■ Work request:
The answer should consist of all the records, copied exactly.

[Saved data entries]
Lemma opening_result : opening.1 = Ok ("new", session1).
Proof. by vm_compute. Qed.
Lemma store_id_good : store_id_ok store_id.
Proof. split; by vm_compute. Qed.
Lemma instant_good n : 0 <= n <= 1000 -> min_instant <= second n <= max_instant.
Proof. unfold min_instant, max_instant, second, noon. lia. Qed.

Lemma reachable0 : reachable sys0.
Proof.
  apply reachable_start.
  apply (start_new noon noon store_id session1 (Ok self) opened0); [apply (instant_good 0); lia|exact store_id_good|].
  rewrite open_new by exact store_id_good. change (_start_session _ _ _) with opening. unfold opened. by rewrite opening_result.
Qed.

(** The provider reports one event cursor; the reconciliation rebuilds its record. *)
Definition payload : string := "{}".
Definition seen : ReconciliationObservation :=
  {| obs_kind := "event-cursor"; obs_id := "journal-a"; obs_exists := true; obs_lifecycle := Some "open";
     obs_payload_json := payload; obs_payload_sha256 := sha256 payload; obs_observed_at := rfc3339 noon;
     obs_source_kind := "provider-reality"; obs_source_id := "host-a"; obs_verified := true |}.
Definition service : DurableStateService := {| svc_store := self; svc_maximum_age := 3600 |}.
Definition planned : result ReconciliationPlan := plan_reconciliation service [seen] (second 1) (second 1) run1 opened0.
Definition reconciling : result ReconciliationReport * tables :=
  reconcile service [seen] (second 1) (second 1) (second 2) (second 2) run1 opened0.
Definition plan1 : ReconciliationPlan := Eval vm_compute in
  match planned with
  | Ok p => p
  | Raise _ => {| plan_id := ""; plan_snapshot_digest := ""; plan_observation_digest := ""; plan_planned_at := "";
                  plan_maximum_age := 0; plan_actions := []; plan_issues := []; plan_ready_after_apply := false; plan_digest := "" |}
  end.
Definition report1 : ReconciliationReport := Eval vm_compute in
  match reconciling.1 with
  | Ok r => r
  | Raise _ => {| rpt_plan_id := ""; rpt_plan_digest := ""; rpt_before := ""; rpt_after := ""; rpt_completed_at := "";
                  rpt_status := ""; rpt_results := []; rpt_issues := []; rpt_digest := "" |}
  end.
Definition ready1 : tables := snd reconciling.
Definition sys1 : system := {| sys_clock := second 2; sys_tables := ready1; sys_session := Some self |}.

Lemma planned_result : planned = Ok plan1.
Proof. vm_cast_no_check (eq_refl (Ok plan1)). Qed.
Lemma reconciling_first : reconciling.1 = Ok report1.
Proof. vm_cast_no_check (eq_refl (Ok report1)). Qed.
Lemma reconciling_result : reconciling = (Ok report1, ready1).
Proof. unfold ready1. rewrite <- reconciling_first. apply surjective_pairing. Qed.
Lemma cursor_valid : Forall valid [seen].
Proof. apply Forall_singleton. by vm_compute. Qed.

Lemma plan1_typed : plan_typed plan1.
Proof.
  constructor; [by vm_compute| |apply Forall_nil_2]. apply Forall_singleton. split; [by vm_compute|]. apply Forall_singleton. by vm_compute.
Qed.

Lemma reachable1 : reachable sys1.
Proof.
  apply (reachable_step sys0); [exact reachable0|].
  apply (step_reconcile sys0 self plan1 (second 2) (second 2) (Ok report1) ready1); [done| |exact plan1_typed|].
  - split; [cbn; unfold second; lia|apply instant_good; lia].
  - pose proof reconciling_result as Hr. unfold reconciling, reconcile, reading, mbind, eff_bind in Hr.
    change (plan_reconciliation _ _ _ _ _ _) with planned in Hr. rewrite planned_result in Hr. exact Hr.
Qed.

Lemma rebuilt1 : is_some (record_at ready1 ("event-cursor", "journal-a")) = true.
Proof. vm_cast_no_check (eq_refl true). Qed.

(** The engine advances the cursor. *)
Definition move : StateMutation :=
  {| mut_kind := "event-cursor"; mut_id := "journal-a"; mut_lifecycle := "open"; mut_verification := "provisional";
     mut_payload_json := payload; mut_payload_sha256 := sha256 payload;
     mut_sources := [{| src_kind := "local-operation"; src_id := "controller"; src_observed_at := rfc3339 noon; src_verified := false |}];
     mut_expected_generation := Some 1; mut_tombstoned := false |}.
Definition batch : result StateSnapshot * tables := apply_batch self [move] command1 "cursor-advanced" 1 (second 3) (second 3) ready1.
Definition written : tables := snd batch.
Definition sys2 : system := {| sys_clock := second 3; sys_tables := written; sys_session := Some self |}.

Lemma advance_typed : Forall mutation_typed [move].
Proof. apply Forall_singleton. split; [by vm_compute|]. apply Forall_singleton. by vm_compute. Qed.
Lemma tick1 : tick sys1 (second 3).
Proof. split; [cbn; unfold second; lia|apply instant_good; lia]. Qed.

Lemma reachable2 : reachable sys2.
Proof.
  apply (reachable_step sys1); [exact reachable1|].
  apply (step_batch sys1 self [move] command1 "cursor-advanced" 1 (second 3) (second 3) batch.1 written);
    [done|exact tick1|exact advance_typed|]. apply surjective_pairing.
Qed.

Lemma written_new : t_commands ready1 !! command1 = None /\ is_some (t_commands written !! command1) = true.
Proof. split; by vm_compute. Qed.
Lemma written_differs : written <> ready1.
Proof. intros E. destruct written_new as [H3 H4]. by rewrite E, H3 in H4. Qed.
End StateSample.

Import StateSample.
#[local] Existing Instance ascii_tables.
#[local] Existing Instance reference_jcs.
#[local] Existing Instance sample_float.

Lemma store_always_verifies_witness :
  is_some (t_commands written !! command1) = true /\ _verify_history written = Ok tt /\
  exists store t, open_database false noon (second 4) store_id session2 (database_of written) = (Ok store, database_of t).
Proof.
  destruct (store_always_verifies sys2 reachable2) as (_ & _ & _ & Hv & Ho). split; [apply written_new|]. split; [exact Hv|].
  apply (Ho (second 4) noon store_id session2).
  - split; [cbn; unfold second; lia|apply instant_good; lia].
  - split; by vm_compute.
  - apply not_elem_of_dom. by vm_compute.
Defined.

■ Written solution:
Lemma opening_result : opening.1 = Ok ("new", session1).
Proof. by vm_compute. Qed.
Lemma store_id_good : store_id_ok store_id.
Proof. split; by vm_compute. Qed.
Lemma instant_good n : 0 <= n <= 1000 -> min_instant <= second n <= max_instant.
Proof. unfold min_instant, max_instant, second, noon. lia. Qed.

Lemma reachable0 : reachable sys0.
Proof.
  apply reachable_start.
  apply (start_new noon noon store_id session1 (Ok self) opened0); [apply (instant_good 0); lia|exact store_id_good|].
  rewrite open_new by exact store_id_good. change (_start_session _ _ _) with opening. unfold opened. by rewrite opening_result.
Qed.

(** The provider reports one event cursor; the reconciliation rebuilds its record. *)
Definition payload : string := "{}".
Definition seen : ReconciliationObservation :=
  {| obs_kind := "event-cursor"; obs_id := "journal-a"; obs_exists := true; obs_lifecycle := Some "open";
     obs_payload_json := payload; obs_payload_sha256 := sha256 payload; obs_observed_at := rfc3339 noon;
     obs_source_kind := "provider-reality"; obs_source_id := "host-a"; obs_verified := true |}.
Definition service : DurableStateService := {| svc_store := self; svc_maximum_age := 3600 |}.
Definition planned : result ReconciliationPlan := plan_reconciliation service [seen] (second 1) (second 1) run1 opened0.
Definition reconciling : result ReconciliationReport * tables :=
  reconcile service [seen] (second 1) (second 1) (second 2) (second 2) run1 opened0.
Definition plan1 : ReconciliationPlan := Eval vm_compute in
  match planned with
  | Ok p => p
  | Raise _ => {| plan_id := ""; plan_snapshot_digest := ""; plan_observation_digest := ""; plan_planned_at := "";
                  plan_maximum_age := 0; plan_actions := []; plan_issues := []; plan_ready_after_apply := false; plan_digest := "" |}
  end.
Definition report1 : ReconciliationReport := Eval vm_compute in
  match reconciling.1 with
  | Ok r => r
  | Raise _ => {| rpt_plan_id := ""; rpt_plan_digest := ""; rpt_before := ""; rpt_after := ""; rpt_completed_at := "";
                  rpt_status := ""; rpt_results := []; rpt_issues := []; rpt_digest := "" |}
  end.
Definition ready1 : tables := snd reconciling.
Definition sys1 : system := {| sys_clock := second 2; sys_tables := ready1; sys_session := Some self |}.

Lemma planned_result : planned = Ok plan1.
Proof. vm_cast_no_check (eq_refl (Ok plan1)). Qed.
Lemma reconciling_first : reconciling.1 = Ok report1.
Proof. vm_cast_no_check (eq_refl (Ok report1)). Qed.
Lemma reconciling_result : reconciling = (Ok report1, ready1).
Proof. unfold ready1. rewrite <- reconciling_first. apply surjective_pairing. Qed.
Lemma cursor_valid : Forall valid [seen].
Proof. apply Forall_singleton. by vm_compute. Qed.

Lemma plan1_typed : plan_typed plan1.
Proof.
  constructor; [by vm_compute| |apply Forall_nil_2]. apply Forall_singleton. split; [by vm_compute|]. apply Forall_singleton. by vm_compute.
Qed.

Lemma reachable1 : reachable sys1.
Proof.
  apply (reachable_step sys0); [exact reachable0|].
  apply (step_reconcile sys0 self plan1 (second 2) (second 2) (Ok report1) ready1); [done| |exact plan1_typed|].
  - split; [cbn; unfold second; lia|apply instant_good; lia].
  - pose proof reconciling_result as Hr. unfold reconciling, reconcile, reading, mbind, eff_bind in Hr.
    change (plan_reconciliation _ _ _ _ _ _) with planned in Hr. rewrite planned_result in Hr. exact Hr.
Qed.

Lemma rebuilt1 : is_some (record_at ready1 ("event-cursor", "journal-a")) = true.
Proof. vm_cast_no_check (eq_refl true). Qed.

(** The engine advances the cursor. *)
Definition move : StateMutation :=
  {| mut_kind := "event-cursor"; mut_id := "journal-a"; mut_lifecycle := "open"; mut_verification := "provisional";
     mut_payload_json := payload; mut_payload_sha256 := sha256 payload;
     mut_sources := [{| src_kind := "local-operation"; src_id := "controller"; src_observed_at := rfc3339 noon; src_verified := false |}];
     mut_expected_generation := Some 1; mut_tombstoned := false |}.
Definition batch : result StateSnapshot * tables := apply_batch self [move] command1 "cursor-advanced" 1 (second 3) (second 3) ready1.
Definition written : tables := snd batch.
Definition sys2 : system := {| sys_clock := second 3; sys_tables := written; sys_session := Some self |}.

Lemma advance_typed : Forall mutation_typed [move].
Proof. apply Forall_singleton. split; [by vm_compute|]. apply Forall_singleton. by vm_compute. Qed.
Lemma tick1 : tick sys1 (second 3).
Proof. split; [cbn; unfold second; lia|apply instant_good; lia]. Qed.

Lemma reachable2 : reachable sys2.
Proof.
  apply (reachable_step sys1); [exact reachable1|].
  apply (step_batch sys1 self [move] command1 "cursor-advanced" 1 (second 3) (second 3) batch.1 written);
    [done|exact tick1|exact advance_typed|]. apply surjective_pairing.
Qed.

Lemma written_new : t_commands ready1 !! command1 = None /\ is_some (t_commands written !! command1) = true.
Proof. split; by vm_compute. Qed.
Lemma written_differs : written <> ready1.
Proof. intros E. destruct written_new as [H3 H4]. by rewrite E, H3 in H4. Qed.
End StateSample.

Import StateSample.
#[local] Existing Instance ascii_tables.
#[local] Existing Instance reference_jcs.
#[local] Existing Instance sample_float.

Lemma store_always_verifies_witness :
  is_some (t_commands written !! command1) = true /\ _verify_history written = Ok tt /\
  exists store t, open_database false noon (second 4) store_id session2 (database_of written) = (Ok store, database_of t).
Proof.
  destruct (store_always_verifies sys2 reachable2) as (_ & _ & _ & Hv & Ho). split; [apply written_new|]. split; [exact Hv|].
  apply (Ho (second 4) noon store_id session2).
  - split; [cbn; unfold second; lia|apply instant_good; lia].
  - split; by vm_compute.
  - apply not_elem_of_dom. by vm_compute.
Defined.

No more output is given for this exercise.